Jim’s wisdom less or more conventional, we built a screen, an old screen from a window with a two-inch frame. He threw shovels-ful of dirt onto the screen and I tamped all the clods out until each screenful was left with stubby hairy Bermuda grass, rooty and ugly.
We planted a native garden, and I forget the plant names. Except for Apache plume, something cotton, Snow-in-Summer, penstimens and sages. One sage we called “prairie,” but now I think of it as “rabbit” for how fast it multiplied. One year we had a section of Shasta daisies I was so proud of until I learned some people have fields of them.
In that yard are so many pieces of us. Our joint tamping like a native beat–ay, ay, ay, ay. Dirt and grass and seed, it’s indigenous to every one of us, I’m sure we’re all made of that if you break us down.
Roger’s buried there, in the front. Rudy, too. And there’s the peach tree we planted when Em was born. Both my girls came to us in the rooms with adobe walls, tall Mexican sunflowers the year Dee came, and with Em a transient season, a season of hope.

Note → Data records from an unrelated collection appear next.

(** C8, as the code has it: in every data row the loop writes exactly the
    13 columns of [mappings] (Subject Number and the 12 fields), 13 of the
    18 declared columns; the columns of "null", "Choice", "SameChoice",
    "BeliefType" and "AgeGroup" (3, 15, 16, 17, 18) are never written. *)
Theorem row_columns_written (src : sheet) (s : Z) :
  2 <= s <= 25 ->
  match process_worksheet src with
  | Ok (ws, _, _) =>
      (forall c, ws s c <> None <-> In c mapping_cols) /\
      (forall c, In c [3; 15; 16; 17; 18] -> ws s c = None) /\
      map (fun c => nth_error (COLUMN_HEADERS config) (Z.to_nat (c - 1)))
          [3; 15; 16; 17; 18]
      = map Some ["null"; "Choice"; "SameChoice"; "BeliefType"; "AgeGroup"]%string /\
      length (filter (fun c => is_created (ws s c)) (map Z.of_nat (seq 1 18)))
      = 13%nat
  | Raise _ => False
  end.
Proof.
  intros Hs.
  destruct (process_worksheet_shape src)
    as [ws [w [l [E [_ [_ [_ [Hout HD]]]]]]]].
  rewrite E.
  assert (Hiff : forall c, ws s c <> None <-> In c mapping_cols).
  { intros c. split.
    - intros Hc. destruct (in_dec Z.eq_dec c mapping_cols) as [Hin|Hnin];
        [exact Hin|]. exfalso. apply Hc, Hout; assumption.
    - intros Hin. unfold mapping_cols in Hin. apply in_map_iff in Hin.
      destruct Hin as [[name [col f]] [Heq Hm]]. simpl in Heq. subst col.
      rewrite (HD s name c f Hs Hm). discriminate. }
  assert (Hb : forall c, is_created (ws s c) = existsb (Z.eqb c) mapping_cols).
  { intros c. destruct (existsb (Z.eqb c) mapping_cols) eqn:X.
    - apply existsb_exists in X. destruct X as [x [Hx Heq]].
      apply Z.eqb_eq in Heq. subst x.
      destruct (ws s c) eqn:W; [reflexivity|].
      exfalso. apply (proj2 (Hiff c) Hx). exact W.
    - destruct (ws s c) eqn:W; [|reflexivity].
      assert (Hin : In c mapping_cols) by (apply Hiff; rewrite W; discriminate).
      assert (Hex : existsb (Z.eqb c) mapping_cols = true).
      { apply existsb_exists. exists c. split; [exact Hin|apply Z.eqb_refl]. }
      congruence. }
  split; [exact Hiff|]. split; [|split; [reflexivity|]].
  - intros c Hc. destruct (ws s c) eqn:W; [|reflexivity].
    exfalso. assert (Hin : In c mapping_cols) by (apply Hiff; rewrite W; discriminate).
    rewrite mapping_cols_eq in Hin. simpl in Hc, Hin. lia.
  - rewrite (filter_ext _ _ Hb). reflexivity.
Qed.

Lemma row_columns_written_witness :
  2 <= 25 <= 25 /\
  match process_worksheet empty_sheet with
  | Ok (ws, _, _) =>
      (forall c, ws 25 c <> None <-> In c mapping_cols) /\
      (forall c, In c [3; 15; 16; 17; 18] -> ws 25 c = None) /\
      map (fun c => nth_error (COLUMN_HEADERS config) (Z.to_nat (c - 1)))
          [3; 15; 16; 17; 18]
      = map Some ["null"; "Choice"; "SameChoice"; "BeliefType"; "AgeGroup"]%string /\
      length (filter (fun c => is_created (ws 25 c)) (map Z.of_nat (seq 1 18)))
      = 13%nat
  | Raise _ => False
  end.
Proof.
  split; [split; discriminate|].
  apply (row_columns_written empty_sheet 25). split; discriminate.
Defined.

It’s hard leaving it all behind, and now as it approaches, the final sale, I can only cry and think this is natural, too. The dirt is still here, the ashes of my dogs long melded and turned to mineral. A plant will grow there even for the next family that comes. The peaches will be sweet, we made them so, and maybe even a Shasta daisy will grow in the spot I left it.
I have lived in the same house since since I was 1 yrs old– it has been over 18 years. I no longer permanently live there, but I could not imagine selling that house to another family. I tell my mom that she can eventually move out, as long as we keep the house.
It isn’t the biggest house, or the most luxurious. The area isn’t even that safe. But its the only house I can remember being in.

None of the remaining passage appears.